Para entender lo anteriormente expuesto, nada mejor que acudir al símil introducido, en las exposiciones del tema que nos ocupa, por el profesor Miller, porque lograremos, perfectamete, asimilar sus dificultades de presente y valorar, al mismo tiempo, las posibilidades de futuro. 

“La clase magistral”, el “parloteo” o el “diálogo” 

1- Clase “magistral” entendemos que existe cuando lo que se ofrece es un único discurso,dominado y manipulado por una élite y donde, en el mejor de los casos, los instrumentos de participación ciudadana se diseñan a partir de la apatía, la poca accesibilidad o la incapacidad de incorporar opiniones externas. 

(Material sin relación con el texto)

(* ===== verification/Console.v ===== *)
(** The virtio consoles of the x86 VMM (components/Init/src/virtio_con.c), whose
    code the ARM VMM shares (see ConsoleArm): the rings of
    characters two VMMs share for each console connection, the forwarding of
    characters, and the callback that hands received ones to the guest.

    The emulation layer's [emul_putchar] and the notifications of a virtqueue
    channel are calls in a log.  The pages shared between VMMs are a store
    indexed by their address.  Each access to a shared page that the other VMM
    can observe is a definition of its own; the functions of the C files
    compose them, and [link_step] interleaves them. *)

From stdpp Require Import gmap.
From S2P Require Import Prelude.

(** * Data *)

(** 0x1000 - 2 * sizeof(uint32_t) *)
Definition BUFSIZE : Z := 4088.

Record serial_shmem := mkShmem {
  sh_head : Z;                (* uint32_t *)
  sh_tail : Z;                (* uint32_t *)
  sh_buf : list Z }.          (* char [BUFSIZE] *)
#[export] Instance eta_serial_shmem : Eta serial_shmem :=
  fun r => mkShmem (sh_head r) (sh_tail r) (sh_buf r).

(** The functions and pages are addresses; 0 is NULL. *)
Record serial_conn := mkConn { c_notify : Z; recv_buf : Z; send_buf : Z }.
#[export] Instance eta_serial_conn : Eta serial_conn :=
  fun c => mkConn (c_notify c) (recv_buf c) (send_buf c).

Inductive con_event :=
| Notify (fun_ : Z)
| EmulPutchar (port : Z) (buf : list Z) (head tail : Z)
| RegisterHandler (badge : Z).

(** A VMM's globals and the pages it can reach. *)
Record Console := mkConsole {
  connections : list serial_conn;
  shm : gmap Z serial_shmem;
  con_log : list con_event }.
#[export] Instance eta_Console : Eta Console :=
  fun s => mkConsole (connections s) (shm s) (con_log s).

(** camkes_virtqueue_channel_t, as far as the code uses it. *)
Record channel := mkChannel { ch_notify : Z; channel_buffer : Z; recv_badge : Z }.

Definition con_emit (e : con_event) : M Console unit :=
  modify (fun s => s <| con_log := con_log s ++ [e] |>).

(** [*p] for a page. *)
Definition page (p : Z) : M Console serial_shmem :=
  s ← get;
  match shm s !! p with
  | Some r => mret r
  | None => fail NullDeref
  end.
Definition set_page (p : Z) (r : serial_shmem) : M Console unit :=
  modify (fun s => s <| shm := <[p := r]> (shm s) |>).

(** * Access to a ring *)

Definition ring_store (c : Z) (r : serial_shmem) : outcome serial_shmem :=
  b ← idx_set (sh_buf r) (sh_tail r) c;
  mret (r <| sh_buf := b |>).
Definition ring_publish (r : serial_shmem) : serial_shmem :=
  r <| sh_tail := u32 (sh_tail r + 1) mod BUFSIZE |>.
(** [(tail + 1) % BUFSIZE == head] *)
Definition ring_full (r : serial_shmem) : bool :=
  u32 (sh_tail r + 1) mod BUFSIZE =? sh_head r.
(** Newline or staging area full. *)
Definition time_to_send (c : Z) (r : serial_shmem) : bool := (c =? 10) || ring_full r.

Section Console.
(** NUM_PORTS *)
Variable NUM_PORTS : Z.

(** The accesses of [tx_virtcon_forward] to the page the other VMM reads. *)
Definition tx_store (conn : serial_conn) (c : Z) : M Console unit :=
  r ← page (send_buf conn);
  r ← lift (ring_store c r);
  set_page (send_buf conn) r.
Definition tx_publish (conn : serial_conn) : M Console unit :=
  r ← page (send_buf conn);
  set_page (send_buf conn) (ring_publish r).
Definition tx_notify (conn : serial_conn) (c : Z) : M Console unit :=
  r ← page (send_buf conn);
  when (time_to_send c r) (con_emit (Notify (c_notify conn))).

(** Those of the callback and [virtio_con_notify_recv] to the page the other
    VMM writes. *)
Definition rx_waiting (conn : serial_conn) : M Console bool :=
  r ← page (recv_buf conn);
  mret (negb (sh_head r =? sh_tail r)).
Definition rx_call (port : Z) (conn : serial_conn) : M Console Z :=
  buffer ← page (recv_buf conn);
  let last_read_tail := sh_tail buffer in
  con_emit (EmulPutchar port (sh_buf buffer) (sh_head buffer) last_read_tail);;
  mret last_read_tail.
Definition rx_advance (conn : serial_conn) (last_read_tail : Z) : M Console unit :=
  buffer ← page (recv_buf conn);
  set_page (recv_buf conn) (buffer <| sh_head := last_read_tail |>).

(** Both VMMs compile the same text for these three. *)
Definition con_forward (port c : Z) : M Console unit :=
  if u64 port >=? NUM_PORTS then mret tt
  else
    s ← get;
    conn ← lift (idx (connections s) port);
    tx_store conn c;;
    tx_publish conn;;
    tx_notify conn c.

Definition con_notify_recv (port : Z) : M Console unit :=
  s ← get;
  conn ← lift (idx (connections s) port);
  last_read_tail ← rx_call port conn;
  rx_advance conn last_read_tail.

Definition con_handle : M Console unit :=
  for_each (zrange (Z.to_nat NUM_PORTS)) (fun i =>
    s ← get;
    conn ← lift (idx (connections s) i);
    b ← rx_waiting conn;
    when b (con_notify_recv i)).

End Console.

(** The configuration: the layout of the connections ([recv_id], [send_id])
    and the channels CAmkES answers; on ARM also the page shared with the
    serial server and whether a handler could be registered. *)
Class ConsoleEnv := {
  serial_layout : list (Z * Z);
  recv_channel : Z -> option channel;
  send_channel : Z -> option channel;
  batch_batch : Z;
  batch_buf : Z;
  serial_getchar_buf : Z;
  serial_getchar_badge : Z;
  register_async_event_handler : Z -> Z }.

Definition clear_page (p : Z) : M Console unit :=
  r ← page p;
  set_page p (r <| sh_head := 0 |>);;
  r ← page p;
  set_page p (r <| sh_tail := 0 |>).

Definition set_connection (i : Z) (c : serial_conn) : M Console unit :=
  s ← get;
  l ← lift (idx_set (connections s) i c);
  modify (fun s => s <| connections := l |>).

(** ** The x86 VMM *)

Section X86.
Context {E : ConsoleEnv}.

Definition NUM_PORTS : Z := Z.of_nat (length serial_layout).
Definition tx_virtcon_forward : Z -> Z -> M Console unit := con_forward NUM_PORTS.
Definition virtio_con_notify_recv : Z -> M Console unit := con_notify_recv.
Definition handle_serial_console : M Console unit := con_handle NUM_PORTS.

Definition make_virtio_con_virtqueues : M Console unit :=
  for_until (zrange (Z.to_nat NUM_PORTS)) (fun i =>
    ids ← lift (idx serial_layout i);
    match recv_channel (fst ids), send_channel (snd ids) with
    | Some rc, Some sc =>
        set_connection i (mkConn (ch_notify sc) (channel_buffer rc) (channel_buffer sc));;
        clear_page (channel_buffer rc);;
        clear_page (channel_buffer sc);;
        mret false
    | _, _ => mret true
    end);;
  mret tt.

End X86.


(** * One ring between two VMMs

    The producer is a VMM in [tx_virtcon_forward], the consumer one in
    [handle_serial_console]; the signal is the consumer's notification. *)

(** How far [b] is ahead of [a] on the ring. *)
Definition dist (a b : Z) : Z := (b - a) mod BUFSIZE.
(** [n] characters from [h] on. *)
Definition slice (buf : list Z) (h : Z) (n : nat) : list Z :=
  map (fun i => arr buf ((h + i) mod BUFSIZE)) (zrange n).
(** The characters between two positions. *)
Definition between (buf : list Z) (a b : Z) : list Z := slice buf a (Z.to_nat (dist a b)).

Inductive producer := PIdle | PStored (c : Z) | PPublished (c : Z).
Inductive consumer := CIdle | CWoken | CChecked | CCalling (last_read_tail : Z).

Record link := mkLink {
  l_ring : serial_shmem;
  l_prod : producer;
  l_cons : consumer;
  l_signal : bool;
  l_written : list Z;        (* every character published *)
  l_read : list Z }.         (* every character given to emul_putchar *)

(** The interleavings in which the producer does not write into a full ring:
    [link_step_next], [tx_next_code] and [rx_next_code] show that the steps are
    the accesses of the functions above, [forward_accesses] and
    [serve_accesses] that these are all the accesses the functions make. *)
Inductive link_step : link -> link -> Prop :=
| StepStore c r r' k s w d : ring_full r = false -> ring_store c r = Ok r' ->
    link_step (mkLink r PIdle k s w d) (mkLink r' (PStored c) k s w d)
| StepPublish c r k s w d :
    link_step (mkLink r (PStored c) k s w d)
              (mkLink (ring_publish r) (PPublished c) k s (w ++ [c]) d)
| StepNotify c r k s w d :
    link_step (mkLink r (PPublished c) k s w d) (mkLink r PIdle k (s || time_to_send c r) w d)
| StepWake r p s w d :
    link_step (mkLink r p CIdle s w d) (mkLink r p CWoken false w d)
| StepEmpty r p s w d : sh_head r = sh_tail r ->
    link_step (mkLink r p CWoken s w d) (mkLink r p CIdle s w d)
| StepCheck r p s w d : sh_head r <> sh_tail r ->
    link_step (mkLink r p CWoken s w d) (mkLink r p CChecked s w d)
| StepCall r p s w d :
    link_step (mkLink r p CChecked s w d)
              (mkLink r p (CCalling (sh_tail r)) s w
                 (d ++ between (sh_buf r) (sh_head r) (sh_tail r)))
| StepReturn last r p s w d :
    link_step (mkLink r p (CCalling last) s w d) (mkLink (r <| sh_head := last |>) p CIdle s w d).

Definition link_init (buf : list Z) : link := mkLink (mkShmem 0 0 buf) PIdle CIdle false [] [].

(** Where the consumer is. *)
Definition position (l : link) : Z :=
  match l_cons l with CCalling last => last | _ => sh_head (l_ring l) end.
(** What it has not been given. *)
Definition undelivered (l : link) : list Z :=
  between (sh_buf (l_ring l)) (position l) (sh_tail (l_ring l)).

En la Universidad ocurre que el profesor o catedrático, declarándose, muchas veces, abierto a la participación, sin descender ni un solo momento de su tarima o cátedra, desplegando una sofisticada oratoria, intimidatopria a veces, corta esta posible participación de raiz, repartiendo al final del curso un formulario que, tras maldecir la apatía de los alumnos, pretende conocer una opinión que, en el mejor de los casos, le ofrece muy poco respeto. 

2- El “parloteo”, por el contrario, define una situación opuesta a la anterior donde ya todo el mundo habla, las expresiones se multiplican anárquicamente y nadie es capaz de canalizarlaspara obtener un resultado concreto. No existe, pues, diálogo ni conclusión siendo, éste, quizás, el resultado de la participación a través de las redes informáticas. 

3- El “diálogo”, en cambio, implica una conversación estructurada, a partir de espacios de conflicto específicos y de partricipación de actores interesados e informados, que participan en un conjunto de limitados asuntos, clarificando posiciones de cada uno de ellos, a través de escuchar y rebatir, comprometiéndose a alcanzar conclusiones operativas. 

De estos tres ejemplos o símiles, se deduce que la participación democrática, debe articularse a través de mecanismos que intenten combinar información-deliberación, así como una capacidad de intervención de los ciudadanos en los procesos de decisión siendo, éste, el momento en el que, el papel de la Administración, juega un protagonismo crucial ya que, para una red limitada de actores, los conflictos se hacen, a la vez, comprensibles y resolubles. 

La participación-diálogo, puede materializarse perfectamente en el espacio administrativo y, de este modo, la democratización de la Administración, contribuye a la mejora de la Democracia de dos principales formas: 

A) - La participación democrática ha de desplazarse de la política a las políticas, realizándose éstas, desde la óptica de concreciones que entiendan los ciudadanos y sobre las que puedan tener conocimientos, opiniones y prioridades consiguiéndose, de esta forma que, cuando la opción política se transforma en políticas concretas, aparece la oportunidad para que exista una efectiva participación ciudadana, haciendo buena la aseveración de que, la Administración, mejora la democracia porque ha propiciado, de esta manera, completar la participación en política con con esa otra, ya aludida, participación en las políticas, con un objetivo muy concreto : el de evitar cualquier mecanismo de participación que no se dirija, explícitamente, a todos los ciudadanos. 

   - Que el diálogo sólo pueda producirse entre un número de personas limitado que dispongan, además, de un interés y una información para hacerlo. 

Esta premisa anterior, constituye lo que ha dado en denominarse RED, haciendo referencia ya a un número de actores que, para cada política concreta, están dispuestos o interesados a participar; cosa que facilita la Administración puesto que permite completar y superar algunos de los límites de la participación universal, con fórmulas más concretas y focalizadas de participación en la RED.


Toda una serie de ventajas que se traducen en que democratizar la Administración:

a) mejora la eficiencia y la eficacia al pasar  de una jerárquica      organización a otra interactiva.

b) favorece la interacción y cooperación entre distintos grupos e individuos en el ámbito de las políticas públicas, propiciando el aprendizaje colectivo puesto que, el intercambio de argumentos y experiencias, puede llegar a hacer compatibles sistemas de creencias que, de otra forma, mantendrían distanciados a grupos de actores.